There doesn't seem to be any end in sight to the above, in terms of urbanm revitalization. The sprawl that Calgary is making is horrendous - not in the number of new homes (no problem with that), but in the pointlessly wide waves of development, with neighbourhoods that are completely unwalkable in their scope and layout, and are placed endlessly further away from any real centre. This aspect is not as important to a student, but good luck to anyone wanting to raise a family in this sprawl who will have anything but a cookie-cutter existence.
In summary, despite the above bitterness, I wouldn't dissuade you from coming to Calgary. Like I said, the people are decent and that might be the most important thing for enjoying a few years here. The school is a cool place and there are lots of things to do nearby (particularly in the mountains). Just don't expect much life from the city itself (other than Stampede week!). For all the hype, it's really my opinion that at the moment, Economic Emperor Calgary has no clothes.

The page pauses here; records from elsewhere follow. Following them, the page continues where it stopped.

Lemma filter_images_exact_witness :
  "Nginx" <> ""
  /\ selects (tag_matches "Nginx") (Sim.images Sim.w0)
       (filter_images "Nginx" (Sim.images Sim.w0))
  /\ (forall i, In i (filter_images "Nginx" (Sim.images Sim.w0))
                <-> In i (Sim.images Sim.w0) /\ tag_matches "Nginx" i)
  /\ (forall i,
        (forall tag, In tag (i_tags i) -> ~ PyStr.substring_of "Nginx" tag) ->
        ~ In i (filter_images "Nginx" (Sim.images Sim.w0)))
  /\ filter_images "" (Sim.images Sim.w0) = Sim.images Sim.w0.
Proof.
  split; [discriminate |].
  apply (filter_images_exact "Nginx" (Sim.images Sim.w0)). discriminate.
Defined.

(** The two filters on the small engine: the container filter ignores case,
    the image filter does not, and an untagged image passes the empty image
    query only. *)
Example filter_containers_ignores_case :
  filter_containers "WEB" (Sim.containers Sim.w0) = [Sim.web]
  /\ filter_containers "" (Sim.containers Sim.w0) = [Sim.web; Sim.db]
  /\ filter_containers "x" (Sim.containers Sim.w0) = [].
Proof. repeat split. Qed.

Example filter_images_respects_case :
  filter_images "Nginx" (Sim.images Sim.w0) = [Sim.tagged_Nginx]
  /\ filter_images "nginx" (Sim.images Sim.w0) = [Sim.nginx]
  /\ filter_images "" (Sim.images Sim.w0)
     = [Sim.nginx; Sim.tagged_Nginx; Sim.dangling].
Proof. repeat split. Qed.

(** ** Reasoning on the script by parts *)

Section Respects.

Context {W : Type} (R : state W -> state W -> Prop).
Context (R_refl : forall s, R s s).
Context (R_trans : forall s1 s2 s3, R s1 s2 -> R s2 s3 -> R s1 s3).

Lemma respects_ret {A} (a : A) : respects R (ret a).
Proof. intros s r s' H. inversion H. apply R_refl. Qed.

Lemma respects_raise {A} (e : exn) : respects R (@raise W A e).
Proof. intros s r s' H. inversion H. apply R_refl. Qed.

Lemma respects_stop {A} : respects R (@st_stop W A).
Proof. intros s r s' H. inversion H. apply R_refl. Qed.

Lemma respects_eval {A} (x : res A) : respects R (@eval W A x).
Proof. destruct x; [apply respects_raise | apply respects_ret]. Qed.

Lemma respects_bind {A C} (m : M W A) (k : A -> M W C) :
  respects R m -> (forall a, respects R (k a)) -> respects R (bind m k).
Proof.
  intros Hm Hk s r s' H. unfold bind in H.
  destruct (m s) as [[a|e|] s1] eqn:E.
  - eapply R_trans; [eapply Hm | eapply Hk]; eauto.
  - inversion H; subst. eapply Hm; eauto.
  - inversion H; subst. eapply Hm; eauto.
Qed.

(** The same, when the values [m] returns are known to satisfy [P]. *)
Lemma respects_bind_val {A C} (P : A -> Prop) (m : M W A) (k : A -> M W C) :
  respects R m ->
  (forall s a s', m s = (Ret a, s') -> P a) ->
  (forall a, P a -> respects R (k a)) ->
  respects R (bind m k).
Proof.
  intros Hm HP Hk s r s' H. unfold bind in H.
  destruct (m s) as [[a|e|] s1] eqn:E.
  - eapply R_trans; [eapply Hm | eapply Hk]; eauto.
  - inversion H; subst. eapply Hm; eauto.
  - inversion H; subst. eapply Hm; eauto.
Qed.

Lemma respects_try {A} (catches : exn -> bool) (body : M W A)
    (handler : exn -> M W A) :
  respects R body -> (forall e, respects R (handler e)) ->
  respects R (try_except catches body handler).
Proof.
  intros Hb Hh s r s' H. unfold try_except in H.
  destruct (body s) as [[a|e|] s1] eqn:E.
  - inversion H; subst. eapply Hb; eauto.
  - destruct (catches e).
    + eapply R_trans; [eapply Hb | eapply Hh]; eauto.
    + inversion H; subst. eapply Hb; eauto.
  - inversion H; subst. eapply Hb; eauto.
Qed.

A couple of practical points you touched on:
Doing a post-doc should, I think , quailfy you for a student visa which should be no problem at all for an American. Check with the university, but I wouldn't anticipate any trouble here. As a student in Canada, you probably won't need to re-register your car and they won't want you to get an Alberta licence. You can stay nice and American; I actually see a lot of California plates here. You may want to check whether the university has a good health plan to offer you during your post-doc, in order to be covered as you partake in the long but free waiting lines of the Canadian health care system.
As far as rent goes, do keep in mind that the market here is the weakest it has been in quite some time. This means that there is a good chance that rents may have risen quite a bit by the time you leave, although perhaps not to SF
levels. So you may want to budget a little more.
If you're at all in a position to buy a small condo, it might be a smart investment for when the market inevitably rebounds.
Good luck with your decision, and I'm sure you won't regret it if you do come here. Just don't buy the hype that it's one of the greatest places in Canada to live!